Anfeindungen gegen queere Menschen nehmen wieder zu

Und wie steht es heute, 2024 und damit 30 Jahre nach Abschaffung des Paragrafen 175, um das Leben von queeren Menschen in Deutschland? Zwar spricht sich laut der internationalen Studie, die das Markt- und Meinungsforschungsinstitut Ipsos Anfang Juni diesen Jahres veröffentlichte, mit fast drei Viertel eine klare Mehrheit der Deutschen gegen die Diskriminierung der queeren Community und für gleiche Rechte aus. Doch bei jungen Männern nehmen queerfeindliche Ansichten zu.

"Bei der gesellschaftlichen Stimmung, die sich eigentlich in den letzten Jahrzehnten konstant gebessert hatte, merken wir, dass diese zumindest gestoppt ist. Wirklich besorgniserregend ist, dass die Generation Z gespalten ist. Bei Frauen nehmen die Zustimmungswerte zu queeren Lebensweisen noch zu, bei jungen Männern allerdings nehmen sie wieder ab. Und das muss einem natürlich bedenklich stimmen", sagt Patrick Dörr, Bundesvorstand des Lesben- und Schwulenverbandes in Deutschland. 

Mann mit Bart und schwarzem Pullover schaut in die Kamera
"Deutschland hat die Verpflichtung, queere Menschen, die verfolgt werden, weltweit zu schützen" - Patrick DörrBild: Caro Kadatz/LSVD

Zu dieser Entwicklung passt auch, dass 2023 rund 1500 Delikte gegen die sexuelle Orientierung polizeilich erfasst wurden.
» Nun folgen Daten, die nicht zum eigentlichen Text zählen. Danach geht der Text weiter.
(* ===== verification/Memory.v ===== *)
(** Raw memory as the Swift code uses it: [UnsafeMutableRawPointer.allocate],
    [deallocate], copies into a block, and [Data] values that wrap a block
    without copying.  Bytes that were never written are kept apart from
    written ones, and every misuse (freeing twice, touching a freed block,
    writing out of bounds) is a [None]. *)

From Stdlib Require Import Strings.Byte.
From stdpp Require Import base list gmap numbers.
From S2P Require Import Prelude.

Open Scope Z_scope.

Abbreviation byte := Byte.byte.

(** A cell is [None] until it is written. *)
Abbreviation cell := (option byte).

Record mem := mkMem {
  blocks : gmap Z (list cell);
  nextPtr : Z
}.

Definition mem_empty : mem := mkMem ∅ 1.

(** [UnsafeMutableRawPointer.allocate(byteCount: n, alignment: 1)]. *)
Definition allocate (n : Z) (m : mem) : Z * mem :=
  (nextPtr m, mkMem (<[nextPtr m := replicate (Z.to_nat n) None]> (blocks m)) (nextPtr m + 1)).

(** [ptr.deallocate()]. *)
Definition deallocate (p : Z) (m : mem) : option mem :=
  match blocks m !! p with
  | Some _ => Some (mkMem (delete p (blocks m)) (nextPtr m))
  | None => None
  end.

(** Overwrite the cells of [l] from [off] on with [bs]. *)
Definition splice (l : list cell) (off : nat) (bs : list byte) : list cell :=
  take off l ++ (Some <$> bs) ++ drop (off + length bs) l.

(** Write [bs] at [p + off]. *)
Definition store (p off : Z) (bs : list byte) (m : mem) : option mem :=
  match blocks m !! p with
  | Some l =>
      if decide (0 <= off /\ off + Z.of_nat (length bs) <= Z.of_nat (length l))
      then Some (mkMem (<[p := splice l (Z.to_nat off) bs]> (blocks m)) (nextPtr m))
      else None
  | None => None
  end.

(** Read [n] cells at [p]. *)
Definition load (p n : Z) (m : mem) : option (list cell) :=
  match blocks m !! p with
  | Some l =>
      if decide (0 <= n <= Z.of_nat (length l)) then Some (take (Z.to_nat n) l) else None
  | None => None
  end.

Definition live (p : Z) (m : mem) : Prop := is_Some (blocks m !! p).

(** Pointers handed out are never reused, and live ones were handed out. *)
Definition mem_ok (m : mem) : Prop := forall p, live p m -> p < nextPtr m.

(** A Foundation [Data]: its own bytes, or a borrowed block of [count] bytes
    whose custom deallocator frees the block when the value is released. *)
Inductive Data :=
| DataBytes (bs : list byte)
| DataNoCopy (p : Z) (count : Z).

Definition data_count (d : Data) : Z :=
  match d with
  | DataBytes bs => Z.of_nat (length bs)
  | DataNoCopy _ n => n
  end.

Definition data_cells (d : Data) (m : mem) : option (list cell) :=
  match d with
  | DataBytes bs => Some (Some <$> bs)
  | DataNoCopy p n => load p n m
  end.

(** The last reference to the value goes away. *)
Definition data_release (d : Data) (m : mem) : option mem :=
  match d with
  | DataBytes _ => Some m
  | DataNoCopy p _ => deallocate p m
  end.

(** ** Lemmas *)

Lemma mem_empty_ok : mem_ok mem_empty.
Proof. intros p [l H]. cbn in H. rewrite lookup_empty in H. discriminate. Qed.

Lemma allocate_live n m p m' : allocate n m = (p, m') ->
  blocks m' !! p = Some (replicate (Z.to_nat n) None) /\
  (mem_ok m -> mem_ok m' /\ ~ live p m).
Proof.
  intros [= <- <-]. cbn. split; [apply lookup_insert_eq|]. intros Hok. split.
  - intros q [l Hq]. cbn in Hq. destruct (decide (nextPtr m = q)) as [<-|Hne]; [cbn; lia|].
    rewrite lookup_insert_ne in Hq by exact Hne. cbn. specialize (Hok q ltac:(eexists; eauto)). lia.
  - intros Hl. specialize (Hok _ Hl). lia.
Qed.

Lemma deallocate_live p m : live p m ->
  exists m', deallocate p m = Some m' /\ ~ live p m' /\
    (forall q, q <> p -> blocks m' !! q = blocks m !! q).
Proof.
  intros [l Hl]. unfold deallocate. rewrite Hl. eexists; split; [reflexivity|]. split.
  - intros [l' H']. cbn in H'. rewrite lookup_delete_eq in H'. discriminate.
  - intros q Hq. cbn. now apply lookup_delete_ne.
Qed.

Lemma deallocate_dead p m : ~ live p m -> deallocate p m = None.
Proof. unfold live, deallocate. destruct (blocks m !! p); [intros []; eauto|done]. Qed.

Lemma length_splice (l : list cell) off bs :
  (off + length bs <= length l)%nat -> length (splice l off bs) = length l.
Proof.
  intros H. unfold splice. rewrite !length_app, length_fmap, length_take, length_drop. lia.
Qed.

Lemma store_ok p off bs m l :
  blocks m !! p = Some l -> 0 <= off -> off + Z.of_nat (length bs) <= Z.of_nat (length l) ->
  exists m', store p off bs m = Some m' /\
    blocks m' !! p = Some (splice l (Z.to_nat off) bs) /\
    (forall q, q <> p -> blocks m' !! q = blocks m !! q).
Proof.
  intros Hl H1 H2. unfold store. rewrite Hl, decide_True by lia.
  eexists; split; [reflexivity|]. cbn. split; [apply lookup_insert_eq|].
  intros q Hq. now apply lookup_insert_ne.
Qed.

(** What was stored at the start of a block is what a load from it gives. *)
Lemma load_stored p bs m m' l : blocks m !! p = Some l -> store p 0 bs m = Some m' ->
  Z.of_nat (length bs) <= Z.of_nat (length l) ->
  load p (Z.of_nat (length bs)) m' = Some (Some <$> bs).
Proof.
  intros Hl Hs Hn. destruct (store_ok p 0 bs m l Hl) as (m2 & Hm2 & Hb & _); [lia|lia|].
  rewrite Hs in Hm2. injection Hm2 as <-. unfold load. rewrite Hb, decide_True.
  - f_equal. unfold splice. change (Z.to_nat 0) with 0%nat. rewrite take_0, Nat2Z.id. cbn [app].
    apply take_app_length'. symmetry. apply (length_fmap (Some : byte -> cell)).
  - rewrite length_splice by lia. lia.
Qed.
Seit zehn Jahren steigen diese Attacken kontinuierlich an. Auch Dörr beobachtet immer mehr Angriffe auf Veranstaltungen wie den Christopher Street Day und Anfeindungen auf der Straße. Nicht nur deswegen fordert er, drei Jahrzehnte nach Ende des Paragrafen 175, einen Zusatz für den Artikel 3 des deutschen Grundgesetzes zur Gleichbehandlung aller Menschen.

"Homosexuelle oder queere Personen werden nicht erwähnt. Von daher ist es das absolut Wichtigste, dass endlich dieser Artikel 3 im Grundgesetz ergänzt wird. Und klar gemacht wird, dass keine Menschen Diskriminierung erfahren dürfen, unabhängig von ihrer sexuellen Orientierung oder geschlechtlichen Identität."